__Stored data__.
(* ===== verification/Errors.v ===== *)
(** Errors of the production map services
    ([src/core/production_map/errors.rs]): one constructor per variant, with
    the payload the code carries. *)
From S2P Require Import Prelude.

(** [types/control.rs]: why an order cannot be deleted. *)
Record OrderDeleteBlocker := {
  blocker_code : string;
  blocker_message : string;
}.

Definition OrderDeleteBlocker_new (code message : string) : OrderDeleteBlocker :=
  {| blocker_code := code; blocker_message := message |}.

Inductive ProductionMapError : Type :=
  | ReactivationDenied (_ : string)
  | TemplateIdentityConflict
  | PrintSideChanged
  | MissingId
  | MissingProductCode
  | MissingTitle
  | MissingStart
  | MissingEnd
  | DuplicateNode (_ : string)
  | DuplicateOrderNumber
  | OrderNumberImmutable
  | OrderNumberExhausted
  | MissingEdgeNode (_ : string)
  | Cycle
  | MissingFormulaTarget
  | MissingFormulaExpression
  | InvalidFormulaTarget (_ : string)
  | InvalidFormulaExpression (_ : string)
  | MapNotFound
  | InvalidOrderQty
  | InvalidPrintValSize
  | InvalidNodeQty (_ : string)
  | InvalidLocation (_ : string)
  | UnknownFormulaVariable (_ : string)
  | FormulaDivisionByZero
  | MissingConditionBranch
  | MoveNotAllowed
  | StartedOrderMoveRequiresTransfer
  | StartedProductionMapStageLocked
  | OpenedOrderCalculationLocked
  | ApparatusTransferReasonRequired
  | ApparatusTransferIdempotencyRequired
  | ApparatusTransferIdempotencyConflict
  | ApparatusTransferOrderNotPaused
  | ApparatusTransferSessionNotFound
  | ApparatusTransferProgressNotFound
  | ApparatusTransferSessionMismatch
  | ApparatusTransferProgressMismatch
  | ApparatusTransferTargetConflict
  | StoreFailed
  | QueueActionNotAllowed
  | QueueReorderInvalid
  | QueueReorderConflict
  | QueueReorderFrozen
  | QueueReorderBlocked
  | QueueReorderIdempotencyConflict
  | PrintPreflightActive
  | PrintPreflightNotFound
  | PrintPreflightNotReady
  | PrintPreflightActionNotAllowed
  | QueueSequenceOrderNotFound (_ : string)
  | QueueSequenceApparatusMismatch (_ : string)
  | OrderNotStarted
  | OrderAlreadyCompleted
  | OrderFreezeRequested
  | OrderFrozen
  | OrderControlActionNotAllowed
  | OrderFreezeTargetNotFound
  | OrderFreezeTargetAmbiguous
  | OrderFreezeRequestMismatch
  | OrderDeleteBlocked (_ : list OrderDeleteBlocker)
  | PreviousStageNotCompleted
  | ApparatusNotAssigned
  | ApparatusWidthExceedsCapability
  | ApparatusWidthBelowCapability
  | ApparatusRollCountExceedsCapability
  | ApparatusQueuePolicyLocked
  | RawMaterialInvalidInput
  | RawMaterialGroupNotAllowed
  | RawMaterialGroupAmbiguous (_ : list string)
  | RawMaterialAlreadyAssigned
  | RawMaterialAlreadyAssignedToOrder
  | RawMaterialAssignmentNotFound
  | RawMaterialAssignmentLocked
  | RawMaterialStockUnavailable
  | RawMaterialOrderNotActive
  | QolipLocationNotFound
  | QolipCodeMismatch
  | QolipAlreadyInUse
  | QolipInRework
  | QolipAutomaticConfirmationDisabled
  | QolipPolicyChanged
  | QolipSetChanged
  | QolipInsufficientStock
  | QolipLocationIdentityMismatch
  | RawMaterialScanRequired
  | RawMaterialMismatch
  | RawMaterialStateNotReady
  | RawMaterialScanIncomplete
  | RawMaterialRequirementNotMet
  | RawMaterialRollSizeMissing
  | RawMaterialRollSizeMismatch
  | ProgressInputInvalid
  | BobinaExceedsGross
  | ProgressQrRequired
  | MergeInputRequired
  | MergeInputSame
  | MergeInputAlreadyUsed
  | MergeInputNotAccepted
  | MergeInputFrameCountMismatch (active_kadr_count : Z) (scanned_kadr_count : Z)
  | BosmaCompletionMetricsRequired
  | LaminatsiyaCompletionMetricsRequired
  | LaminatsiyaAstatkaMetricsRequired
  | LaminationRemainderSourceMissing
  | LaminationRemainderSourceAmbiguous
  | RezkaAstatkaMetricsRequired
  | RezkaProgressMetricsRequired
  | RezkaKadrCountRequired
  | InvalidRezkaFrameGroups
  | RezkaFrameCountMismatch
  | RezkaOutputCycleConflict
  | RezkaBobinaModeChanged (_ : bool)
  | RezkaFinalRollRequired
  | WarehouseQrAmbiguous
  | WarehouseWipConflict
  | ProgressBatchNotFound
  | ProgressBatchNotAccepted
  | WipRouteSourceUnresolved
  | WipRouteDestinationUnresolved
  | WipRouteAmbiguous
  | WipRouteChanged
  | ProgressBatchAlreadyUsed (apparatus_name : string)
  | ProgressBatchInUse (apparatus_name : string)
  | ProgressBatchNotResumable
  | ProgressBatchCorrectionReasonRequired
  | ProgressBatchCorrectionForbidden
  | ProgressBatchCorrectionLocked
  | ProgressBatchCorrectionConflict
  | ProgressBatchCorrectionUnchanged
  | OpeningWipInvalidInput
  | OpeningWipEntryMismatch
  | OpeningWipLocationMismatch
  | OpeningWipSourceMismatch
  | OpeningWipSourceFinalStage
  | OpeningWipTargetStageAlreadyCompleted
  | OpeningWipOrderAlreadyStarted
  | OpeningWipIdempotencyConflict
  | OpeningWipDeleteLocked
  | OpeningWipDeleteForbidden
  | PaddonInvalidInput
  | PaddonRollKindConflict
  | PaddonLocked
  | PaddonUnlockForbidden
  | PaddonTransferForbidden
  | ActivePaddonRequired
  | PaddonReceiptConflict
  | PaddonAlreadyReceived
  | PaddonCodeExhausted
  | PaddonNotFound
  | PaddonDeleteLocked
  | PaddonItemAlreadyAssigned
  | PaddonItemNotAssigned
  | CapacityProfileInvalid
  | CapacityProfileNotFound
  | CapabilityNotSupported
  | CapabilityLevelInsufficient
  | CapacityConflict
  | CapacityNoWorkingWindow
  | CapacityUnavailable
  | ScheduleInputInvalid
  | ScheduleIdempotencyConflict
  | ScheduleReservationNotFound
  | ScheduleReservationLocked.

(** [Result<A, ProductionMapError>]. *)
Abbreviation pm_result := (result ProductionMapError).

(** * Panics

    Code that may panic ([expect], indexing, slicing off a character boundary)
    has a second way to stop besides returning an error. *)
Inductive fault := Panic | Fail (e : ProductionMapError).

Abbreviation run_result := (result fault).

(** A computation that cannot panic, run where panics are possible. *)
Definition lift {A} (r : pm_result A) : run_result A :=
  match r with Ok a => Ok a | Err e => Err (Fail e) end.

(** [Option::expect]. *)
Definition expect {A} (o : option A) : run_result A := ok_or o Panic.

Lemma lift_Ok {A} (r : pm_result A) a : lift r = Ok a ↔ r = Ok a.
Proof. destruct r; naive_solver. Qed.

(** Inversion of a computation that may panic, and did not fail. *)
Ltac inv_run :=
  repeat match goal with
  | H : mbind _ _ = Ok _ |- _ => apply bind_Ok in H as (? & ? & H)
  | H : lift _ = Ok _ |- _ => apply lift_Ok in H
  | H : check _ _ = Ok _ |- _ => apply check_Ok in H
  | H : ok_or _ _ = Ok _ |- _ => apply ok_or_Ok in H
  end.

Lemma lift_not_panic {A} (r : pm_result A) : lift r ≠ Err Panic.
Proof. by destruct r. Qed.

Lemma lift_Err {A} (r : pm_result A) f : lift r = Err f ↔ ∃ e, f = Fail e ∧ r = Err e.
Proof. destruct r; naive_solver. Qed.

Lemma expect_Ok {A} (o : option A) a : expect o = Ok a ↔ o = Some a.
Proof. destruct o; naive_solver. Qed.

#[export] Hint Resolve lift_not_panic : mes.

__The problem__. Search each line of the data above for "OrderDeleteBlocker", and copy the lines where it occurs.

__Task answer__.
Record OrderDeleteBlocker := {
Definition OrderDeleteBlocker_new (code message : string) : OrderDeleteBlocker :=
  | OrderDeleteBlocked (_ : list OrderDeleteBlocker)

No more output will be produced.